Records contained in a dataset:
(** The inverse transform of the power spectrum is the circular
    autocorrelation sum. *)
Lemma power_spectrum_inverse (N m : nat) (y : nat -> R) :
  (0 < N)%nat ->
  Csum_n N (fun k =>
    Csum_n N (fun n => RtoC (y n) * twiddle (-1) N k n)
    * Cconj (Csum_n N (fun n => RtoC (y n) * twiddle (-1) N k n))
    * twiddle 1 N m k)%C
  = RtoC (INR N * Rsum_n N (fun n => y n * y ((n + m) mod N))).
Proof.
  intros HN.
  rewrite (Csum_n_ext N _
    (fun k => Csum_n N (fun n' => Csum_n N (fun n =>
       RtoC (y n * y n')
       * Cexp (mkC 0 (2 * PI * INR k * INR (m + n' + (N - n)) / INR N)))))%C).
  2: { intros k _. rewrite Cconj_Csum_n, Csum_n_product.
       apply Csum_n_ext. intros n' _. apply Csum_n_ext. intros n Hn.
       now apply twiddle_product. }
  rewrite Csum_n_swap.
  rewrite (Csum_n_ext N _
    (fun n' => RtoC (INR N * (y n' * y ((n' + m) mod N))))).
  - rewrite Csum_n_RtoC, Rsum_n_mul_l. reflexivity.
  - intros n' _. rewrite Csum_n_swap.
    rewrite (Csum_n_ext N _
      (fun n => if Nat.eqb n ((n' + m) mod N)
                then RtoC (INR N * (y n * y n')) else C0)).
    + rewrite Csum_n_delta by (apply Nat.mod_upper_bound; lia).
      f_equal. ring.
    + intros n Hn. rewrite Csum_n_mul_l, root_of_unity_sum by exact HN.
      rewrite (lag_index N m n n' Hn).
      destruct (Nat.eqb n ((n' + m) mod N)); apply C_eq; simpl; ring.
Qed.

(** ** WKACF *)

Lemma nth_map_seq {A} (F : nat -> A) N k d :
  (k < N)%nat -> nth k (map F (seq 0 N)) d = F k.
Proof.
  intros Hk. rewrite (nth_indep _ d (F 0%nat))
    by (now rewrite length_map, length_seq).
  rewrite map_nth, seq_nth by exact Hk. reflexivity.
Qed.

Lemma nth_map_lt {A B} (g : A -> B) l k d d' :
  (k < length l)%nat -> nth k (map g l) d' = g (nth k l d).
Proof.
  intros Hk. rewrite (nth_indep _ d' (g d)) by (now rewrite length_map).
  apply map_nth.
Qed.

Lemma length_dft sgn a : length (dft sgn a) = length a.
Proof. unfold dft. now rewrite length_map, length_seq. Qed.

Lemma length_ifftn a : length (ifftn a) = length a.
Proof. unfold ifftn. now rewrite length_map, length_dft. Qed.

Lemma nth_dft sgn a k :
  (k < length a)%nat ->
  nth k (dft sgn a) C0
  = Csum_n (length a) (fun n => nth n a C0 * twiddle sgn (length a) k n)%C.
Proof. intros Hk. unfold dft. now rewrite nth_map_seq. Qed.

Lemma WKACF_eq (x time : list R) :
  x <> [] ->
  WKACF x time
  = Ok (map (fun z => Re z / INR (length x))
          (firstn (length x / 2)
             (ifftn (map (fun z => (z * Cconj z)%C)
                       (fftn (map (fun v => RtoC (v - np_mean x)) x))))),
        firstn (length time / 2) time).
Proof.
  intros Hx. destruct x as [|x0 xs]; [congruence|].
  unfold WKACF. cbv zeta. unfold fftn.
  now rewrite length_ifftn, length_map, length_dft, length_map.
Qed.

(** What [WKACF] returns, entry by entry. *)
Lemma WKACF_inv (x time ACF redTime : list R) :
  WKACF x time = Ok (ACF, redTime) ->
  x <> [] /\
  redTime = firstn (length time / 2) time /\
  length ACF = (length x / 2)%nat /\
  forall m, (m < length x / 2)%nat ->
    nth m ACF 0 = circular_autocovariance x m.
Proof.
  intros H.
  assert (Hx : x <> []) by (intros ->; discriminate).
  rewrite (WKACF_eq x time Hx) in H.
  match type of H with
  | Ok (?A, ?B) = _ =>
      assert (HA : ACF = A) by congruence;
      assert (HT : redTime = B) by congruence
  end.
  clear H. subst ACF redTime.
  set (N := length x) in *.
  assert (HN : (0 < N)%nat)
    by (unfold N; destruct x; [congruence|cbn; lia]).
  assert (HNr : 0 < INR N) by (apply lt_0_INR; lia).
  assert (Hhalf : (N / 2 <= N)%nat)
    by (apply Nat.Div0.div_le_upper_bound; lia).
  set (a := map (fun v => RtoC (v - np_mean x)) x) in *.
  assert (Ha : length a = N) by (unfold a; now rewrite length_map).
  set (CC := map (fun z => (z * Cconj z)%C) (fftn a)) in *.
  assert (HCC : length CC = N)
    by (unfold CC, fftn; now rewrite length_map, length_dft).
  split; [exact Hx|]. split; [reflexivity|]. split.
  { rewrite length_map, length_firstn, length_ifftn, HCC. lia. }
  intros m Hm.
  rewrite (nth_map_lt _ _ _ C0)
    by (rewrite length_firstn, length_ifftn, HCC; lia).
  rewrite nth_firstn, (proj2 (Nat.ltb_lt _ _) Hm).
  unfold ifftn. rewrite (nth_map_lt _ _ _ C0), nth_dft, HCC
    by (rewrite ?length_dft, HCC; lia).
  rewrite (Csum_n_ext N _ (fun k =>
    Csum_n N (fun n => RtoC (deviation x n) * twiddle (-1) N k n)
    * Cconj (Csum_n N (fun n => RtoC (deviation x n) * twiddle (-1) N k n))
    * twiddle 1 N m k)%C).
  2: { intros k Hk. f_equal. unfold CC, fftn.
       rewrite (nth_map_lt _ _ _ C0) by (rewrite length_dft, Ha; lia).
       rewrite nth_dft, Ha by lia.
       assert (E : Csum_n N (fun n => nth n a C0 * twiddle (-1) N k n)%C
             = Csum_n N (fun n => RtoC (deviation x n)
                                  * twiddle (-1) N k n)%C).
       { apply Csum_n_ext. intros n Hn. f_equal. unfold a.
         now rewrite (nth_map_lt _ _ _ 0) by exact Hn. }
       now rewrite E. }
  rewrite power_spectrum_inverse by exact HN.
  unfold circular_autocovariance. fold N.
  cbn [Re Cmul RtoC Im]. field. lra.
Qed.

Task directions = The line containing "split; [exact Hx|]." and every line after it, up to and including the last line of the records, should be reproduced exactly, with nothing else.

Result for this task =
  split; [exact Hx|]. split; [reflexivity|]. split.
  { rewrite length_map, length_firstn, length_ifftn, HCC. lia. }
  intros m Hm.
  rewrite (nth_map_lt _ _ _ C0)
    by (rewrite length_firstn, length_ifftn, HCC; lia).
  rewrite nth_firstn, (proj2 (Nat.ltb_lt _ _) Hm).
  unfold ifftn. rewrite (nth_map_lt _ _ _ C0), nth_dft, HCC
    by (rewrite ?length_dft, HCC; lia).
  rewrite (Csum_n_ext N _ (fun k =>
    Csum_n N (fun n => RtoC (deviation x n) * twiddle (-1) N k n)
    * Cconj (Csum_n N (fun n => RtoC (deviation x n) * twiddle (-1) N k n))
    * twiddle 1 N m k)%C).
  2: { intros k Hk. f_equal. unfold CC, fftn.
       rewrite (nth_map_lt _ _ _ C0) by (rewrite length_dft, Ha; lia).
       rewrite nth_dft, Ha by lia.
       assert (E : Csum_n N (fun n => nth n a C0 * twiddle (-1) N k n)%C
             = Csum_n N (fun n => RtoC (deviation x n)
                                  * twiddle (-1) N k n)%C).
       { apply Csum_n_ext. intros n Hn. f_equal. unfold a.
         now rewrite (nth_map_lt _ _ _ 0) by exact Hn. }
       now rewrite E. }
  rewrite power_spectrum_inverse by exact HN.
  unfold circular_autocovariance. fold N.
  cbn [Re Cmul RtoC Im]. field. lra.
Qed.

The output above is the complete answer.